原文 2017-09-15 15:07:46 6 1 python/ tensorflow/ lstm

Tensorflow's DropoutWrapper allows to apply dropout to either the cell's inputs, outputs or states. Tensorflow的DropoutWrapper允许将DropoutWrapper应用于单元的输入，输出或状态。 However, I haven't seen an option to do the same thing for the recurrent weights of the cell (4 out of the 8 different matrices used in the original LSTM formulation). 但是，我还没有看到对细胞的循环重量进行相同操作的选择（在原始LSTM配方中使用的8种不同矩阵中有4种）。 I just wanted to check that this is the case before implementing a Wrapper of my own. 我只是想在实现自己的包装程序之前检查这种情况。

EDIT: 编辑：

Apparently this functionality has been added in newer versions (my original comment referred to v1.4): https://github.com/tensorflow/tensorflow/issues/13103 显然，此功能已在较新的版本中添加（我的原始评论引用了v1.4）： https : //github.com/tensorflow/tensorflow/issues/13103

1 个解决方案

It's because original LSTM model only applies dropout on the input and output layers (only to the non-recurrent layers.) This paper is considered as a "textbook" that describes the LSTM with dropout: https://arxiv.org/pdf/1409.2329.pdf 这是因为原始LSTM模型仅在输入和输出层上应用了辍学（仅适用于非递归层。
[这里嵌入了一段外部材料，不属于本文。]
(* ===== verification/TokenTheorems.v ===== *)
(** * What the token endpoint's service guarantees

    Theorems on [TokenService], for every implementation of the ports, and
    the concrete service the witnesses run. *)

From stdpp Require Import base tactics list gmap strings.
From S2P Require Import Prelude GoStrings GoCrypto GoJson GoTime Errors Domain Ports Scopes TokenService.

(** ** A concrete service for the witnesses

    The world is a counter that serves as clock and as source of uuids; the
    ports hold one client, one user, one code, one refresh token and one
    device code. *)
Module Demo.

#[export] Instance runtime : Runtime Z := {|
  time_Now w := (w, w);
  uuid_NewString w := (FormatInt w, w + 1);
  rand_Read n w := (Ok (replicate n 7), w);
|}.

Definition verifier : string := "dBjftJeZ4CVP-mB92K27uhbUJU1p1r_wW1gFWFOEjXk".
Definition callback : string := "https://app.example/callback".
Definition scopes_json : string := MarshalStrings (Some ["openid"; "offline_access"]).

Definition web : client.Model :=
  client.mk 7 "web" "Web" "hash" "confidential" "client_secret_basic" true false 3600 86400 0
    "active" [callback] []
    [GrantTypeAuthorizationCode; GrantTypeRefreshToken; GrantTypeClientCredentials;
     GrantTypePassword; GrantTypeDeviceCode]
    [] ["openid"; "offline_access"; "profile"] 0 0.

Definition alice : user.Model :=
  user.mk 42 "uuid-alice" "alice" "alice@example.org" true "Alice" "pwhash" "end_user" 0
    "" "active" 0 None 0 0.

Definition code : authorization.Model :=
  authorization.mk 1 "code-1" 7 42 None callback scopes_json "st" "n-1"
    "E9Melhoa2OwvFrEMTJguCHaoeK1t8URWbuGJSstw-cM" "S256" 1000 None 0.

Definition old_refresh : refresh.RefreshToken :=
  refresh.mk 5 "rt-1" (sha256Hex "rt-1") 7 (Some 42) "uuid-alice" scopes_json 0 1000 None None 0.

Definition device (status : string) : DeviceCodeEntry :=
  mkDeviceCodeEntry "dev-1" "ABCD-EFGH" "web" "Web" scopes_json status "42" "uuid-alice" 1000
    None None None None 5.

Definition authCodes : AuthorizationCodeRepository Z := {|
  AuthorizationCode_Create m := ret m;
  ConsumeByCode v t := ret (if String.eqb v "code-1" then Some code else None);
|}.

Definition clients : ClientRepository Z := {|
  FindByClientID id := ret (if String.eqb id "web" then Some web else None);
  HasPostLogoutRedirectURI _ _ := ret false;
  CreateClient m := ret m;
  RegisterRedirectURIs _ _ := ret 0;
  RegisterPostLogoutRedirectURIs _ _ := ret 0;
|}.

Definition users : UserRepository Z := {|
  User_Create m := ret m;
  User_FindByID id := ret (if id =? 42 then Some alice else None);
  FindByUserUUID _ := ret None;
  FindByEmail _ := ret None;
  FindByUsername n := ret (if String.eqb n "alice" then Some alice else None);
  ListByRoleCode _ _ := ret [];
  CountByRoleCode _ := ret 0;
  UpdateRoleAndPrivilege _ _ _ _ := ret tt;
  UnlockAccount _ _ := ret tt;
  IncrementFailedLogin _ := ret 1;
  ResetFailedLogin _ _ := ret tt;
|}.

Definition tokens : TokenRepository Z := {|
  CreateAccessToken m := ret (access.set_ID 1 m);
  CreateRefreshToken m := ret (refresh.set_ID 2 m);
  FindActiveAccessTokenBySHA256 _ := ret None;
  FindActiveRefreshTokenBySHA256 h :=
    ret (if String.eqb h (sha256Hex "rt-1") then Some old_refresh else None);
  RotateRefreshToken _ _ m := ret (refresh.set_ID 6 m);
|}.

Definition devices (status : string) : DeviceCodeRepository Z := {|
  Device_Save _ _ := ret tt;
  GetByDeviceCode d := ret (if String.eqb d "dev-1" then Some (device status) else None);
  GetByUserCode _ := ret (Some (device status));
  Device_Approve _ _ _ _ := ret tt;
  Device_Deny _ _ := ret tt;
  MarkConsumed _ _ := ret tt;
  TouchPoll _ _ _ := ret true;
|}.

Definition passwords : PasswordVerifier Z := {|
  HashPassword p := ret p;
  VerifyPassword p h := String.eqb h "hash" && String.eqb p "secret" ||
                        String.eqb h "pwhash" && String.eqb p "pw";
|}.

Definition signer : Signer Z := {| Mint _ := ret "jwt" |}.

Definition cache (status : RefreshTokenReplayStatus) : TokenCacheRepository Z := {|
  SaveAccessToken _ _ := ret tt;
  GetAccessToken _ := ret None;
  SaveRefreshToken _ _ := ret tt;
  GetRefreshToken _ := ret None;
  CheckRefreshTokenReplay _ _ := ret (Some (mkRefreshTokenReplayResult status None));
  Cache_RotateRefreshToken _ _ _ _ _ _ := ret tt;
  RevokeAccessToken _ _ := ret tt;
  RevokeRefreshToken _ _ := ret tt;
  IsAccessTokenRevoked _ := ret false;
  IsRefreshTokenRevoked _ := ret false;
|}.

Definition cached_service (status : RefreshTokenReplayStatus) : Service Z :=
  NewService authCodes clients users tokens (Some (cache status)) None (Some passwords) signer
    "https://idp.example".

Definition service (status : string) : Service Z :=
  NewService authCodes clients users tokens None (Some (devices status)) (Some passwords) signer
    "https://idp.example".

Definition input (g : GrantType) : ExchangeInput :=
  mkExchangeInput g "web" "secret" "fp" "code-1" callback verifier "rt-1" "dev-1" "alice" "pw"
    [" openid "; "profile"; "openid"].
End Demo.

Section Theorems.
Context {W : Type} `{!Runtime W}.
Implicit Types (s : Service W) (input : ExchangeInput) (w : W) (r : ExchangeResult).

(** ** Shared steps *)

Lemma find_client_Ok s id g w c w' :
  find_client s id g w = (Ok c, w') ->
  FindByClientID (clients s) (TrimSpace id) w = (Ok (Some c), w') /\
  client.Status c = "active" /\ g ∈ client.GrantTypes c.
Proof.
  unfold find_client. intros H. einv.
  rewrite String.eqb_eq in *. rewrite contains_spec in *. done.
Qed.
）本文被认为是“教科书”，它描述了具有辍学的LSTM： https : //arxiv.org/pdf/ 1409.2329.pdf

Recently some people tried applying dropout in recurrent layers as well. 最近，有些人也尝试在循环图层中应用辍学。 If you want to look at the implementation and the math behind it, search for "A Theoretically Grounded Application of Dropout in Recurrent Neural Networks" by Yarin Gal. 如果要查看实现及其背后的数学运算，请搜索Yarin Gal的“递归神经网络中辍学的理论基础应用”。 I'm not sure Tensorflow or Keras already implemented this approach though. 我不确定Tensorflow或Keras是否已经实现了这种方法。